UPI.com – May 8, 2012
Amid concerns about rising tensions in the Persian Gulf, a U.S. House of Representatives defense subcommittee has approved nearly $1 billion for Israel’s anti-missile defense program, the highest single appropriation for the four-system project.
The move by the Defense Appropriation subcommittee also covers the only missile defense system so far used in combat, Iron Dome, built by Rafael Advanced Defense Systems of Israel to counter rockets with a range of 3-40 miles.
The $680 million slated for that system, designed to intercept short-range missiles and rockets and the lower rung of the planned missile defense shield, got the green light from the subcommittee April 29.
“The total appropriation … reflects not only U.S. representatives’ consistent support for Israel, but also rising concern about the Israel-Iran confrontation, which is liable to expose Israel to missile strikes from Iran, Hezbollah and Hamas,” Israel’s Globes business daily reported Tuesday.
The subcommittee was scheduled to vote on a draft bill encompassing the $1 billion later Tuesday.
The funding is separate from the $3.1 billion in military aid Israel gets from the United States annually.
So if the appropriation goes through, as expected, the Jewish state will be receiving a record $4 billion in military aid in fiscal 2013.
The House bill lists $74.69 million for the Arrow-3, “the upper-tier component to the Israeli Missile Defense Architecture.”
The Arrow System Improvement Program, including the development of a long-range, ground and airborne, detection suite, will get $44.36 million, Globes reported.
This program involves upgrading the Arrow-2 missiles currently deployed to Block 4 capability, increasing their accuracy and destructive power.
Arrow became operational in 2000, with two batteries deployed in northern Israel and south of Tel Aviv.
A third missile defense system, David’s Sling, is down to receive $149.68 million. This system, still under development by Rafael and the U.S. Raytheon Co., is designed to intercept missiles with a range of 24-150 miles.

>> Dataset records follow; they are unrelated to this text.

(** * AI-Resume-Scanner: the matching and scoring engine, embedded in Rocq

    A shallow embedding of the pure core of the Python sources

      - [utils/text_processing.py]  (class [TextProcessor])
      - [models/resume_parser.py]   (class [ResumeParserModel])
      - [models/job_matcher.py]     (class [JobMatcher])
      - [models/scoring_engine.py]  (class [ScoringEngine])
      - [config.py]

    Modelling conventions.

    - Python [str] values are [string]s, read as sequences of ASCII
      characters; [str.lower] is the ASCII lower-casing.
    - Python [float] values are rationals ([Q]), compared with [==].
      The modules [TextProcessor], [JobMatcher] and [ScoringEngine]
      compute them in exact arithmetic, a literal standing for its
      decimal value and [round(x, 2)] rounding the rational itself, ties
      to even; this is the model behind the ranges and the set algebra.
      Where binary floating point decides what the program does, the
      operation is rounded to the nearest binary64 number (module
      [F64]): the thresholds of the experience match, the average of
      [get_text_statistics], and the whole of [ScoringEngine64], the
      scoring engine with every operation rounded, which is the model
      behind the grade.
    - Python [dict] values are [gmap]s when only lookups matter, and
      association lists when the code sums or counts their values.
    - Python [set] values are [gset]s; [list(set(..))], whose order Python
      leaves unspecified, goes through an enumeration function that is
      only known to list each member once.
    - NLTK, spaCy, scikit-learn and the [re] engine are collaborators of
      the program, not part of it: they are the fields of the class
      [Backend].  Regular expressions of the shape [\b literal \b], the
      character classes of [clean_text] and the string methods are small
      enough to be written out. *)

From Stdlib Require Import QArith Qround Qabs Qpower Lqa Sorted Permutation.
From stdpp Require Import gmap strings list.
From Stdlib Require Import Ascii String.

Local Open Scope string_scope.
Local Open Scope list_scope.

(** ** Characters and strings *)

Module Chars.

Definition code (c : ascii) : nat := nat_of_ascii c.

(** [[A-Z]] *)
Definition is_upper (c : ascii) : bool :=
  (65 <=? code c)%nat && (code c <=? 90)%nat.

(** [[a-z]] *)
Definition is_lower (c : ascii) : bool :=
  (97 <=? code c)%nat && (code c <=? 122)%nat.

(** [[a-zA-Z]] *)
Definition is_letter (c : ascii) : bool := is_upper c || is_lower c.

(** [[0-9]] *)
Definition is_digit (c : ascii) : bool :=
  (48 <=? code c)%nat && (code c <=? 57)%nat.

(** [\s] of a [str] pattern and [str.isspace], on ASCII: tab, line feed,
    vertical tab, form feed, carriage return, the four separators
    0x1c-0x1f, and the space. *)
Definition is_space (c : ascii) : bool :=
  ((9 <=? code c)%nat && (code c <=? 13)%nat)
  || ((28 <=? code c)%nat && (code c <=? 32)%nat).

(** [\w] on ASCII: [[a-zA-Z0-9_]]. *)
Definition is_word (c : ascii) : bool :=
  is_letter c || is_digit c || (code c =? 95)%nat.

Definition space : ascii := " "%char.

(** One character of [str.lower]. *)
Definition lower_char (c : ascii) : ascii :=
  if is_upper c then ascii_of_nat (code c + 32) else c.

End Chars.

Module Str.
Import Chars.

(** [s.lower()] *)
Definition lower (l : list ascii) : list ascii := map lower_char l.

(** [s.lstrip()], [s.rstrip()], [s.strip()] *)
Fixpoint lstrip (l : list ascii) : list ascii :=
  match l with
  | [] => []
  | c :: t => if is_space c then lstrip t else l
  end.

Definition rstrip (l : list ascii) : list ascii := rev (lstrip (rev l)).

Definition strip (l : list ascii) : list ascii := rstrip (lstrip l).

(** [s.split(sep)] for a one-character separator: never empty. *)
Fixpoint split_on (sep : ascii) (l : list ascii) : list (list ascii) :=
  match l with
  | [] => [[]]
  | c :: t =>
      if Ascii.eqb c sep then [] :: split_on sep t
      else match split_on sep t with
           | [] => [[c]]
           | w :: ws => (c :: w) :: ws
           end
  end.

(** [pat in s] for strings: [pat] occurs in [s] as a contiguous block. *)
Fixpoint starts_with (pat l : list ascii) : bool :=
  match pat, l with
  | [], _ => true
  | _ :: _, [] => false
  | p :: pat', c :: l' => Ascii.eqb p c && starts_with pat' l'
  end.

Fixpoint contains (pat l : list ascii) : bool :=
  starts_with pat l ||
  match l with
  | [] => false
  | _ :: t => contains pat t
  end.

End Str.

Abbreviation chars := list_ascii_of_string (only parsing).
Abbreviation str := string_of_list_ascii (only parsing).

This system, also known as Magic Wand, is expected to become operational in 2013 and to eventually replace Israel’s Raytheon-built Patriot Advanced Capability-3 air-defense missiles.
The allocations for Arrow 3, the Arrow Improvement Program and David’s Sling total $268.7 million, compared with the $235 million appropriated for them in fiscal 2012.
U.S. President Barack Obama authorized $205 million for Iron Dome in fiscal 2011.
The allocations for that system are aimed at funding the purchase of up to 15-20 batteries of the short-range defense system that Israeli military chiefs say are needed to provide anti-missile cover for the entire Jewish state.
Only three batteries have been deployed since Iron Dome was declared combat operational in March 2011.
These are deployed primarily to cover the southern cities of Beersheba, Ashkelon and Ashdod, which are within range of Palestinian rockets fired from the Gaza Strip.
But Palestinian militants now have unguided Russian-built Grad 122mm rockets capable of hitting the southern fringe of the major conurbation around Tel Aviv, Israel’s commercial and financial hub.
Iron Dome, a mobile system that can distinguish between rockets that will hit populated areas and those that won’t, ran up an impressive rate of kills in recent clashes in southern Israel.
Military officials claimed it destroyed 90 percent of the rockets it engaged, but informed sources say the figure was closer to 70 percent.
Iron Dome is the first system of its kind in the world to be deployed, but questions remain whether it would be able to meet the challenge of much heavier broadsides from Hezbollah in Lebanon.
During the monthlong 2006 war between Israel and Hezbollah, the conflict that taught the Jewish state the harsh lesson of just how vulnerable it was to mass missile attack, Hezbollah hammered northern Israel with 150-200 rockets a day.
These days, according to Israel intelligence, Hezbollah has in excess of 43,000 missiles and rockets, including long-range weapons capable of hitting anywhere in Israel.
Israeli military commanders warn that in any new conflict, Iran, Syria, Hezbollah and the Palestinians in Gaza could unleash 300-plus missiles and rockets a day over several weeks, with Tel Aviv and other cities facing sustained round-the-clock bombardment for several weeks.
That puts Israel’s population centers on the front line for the first time since the state was created in 1948.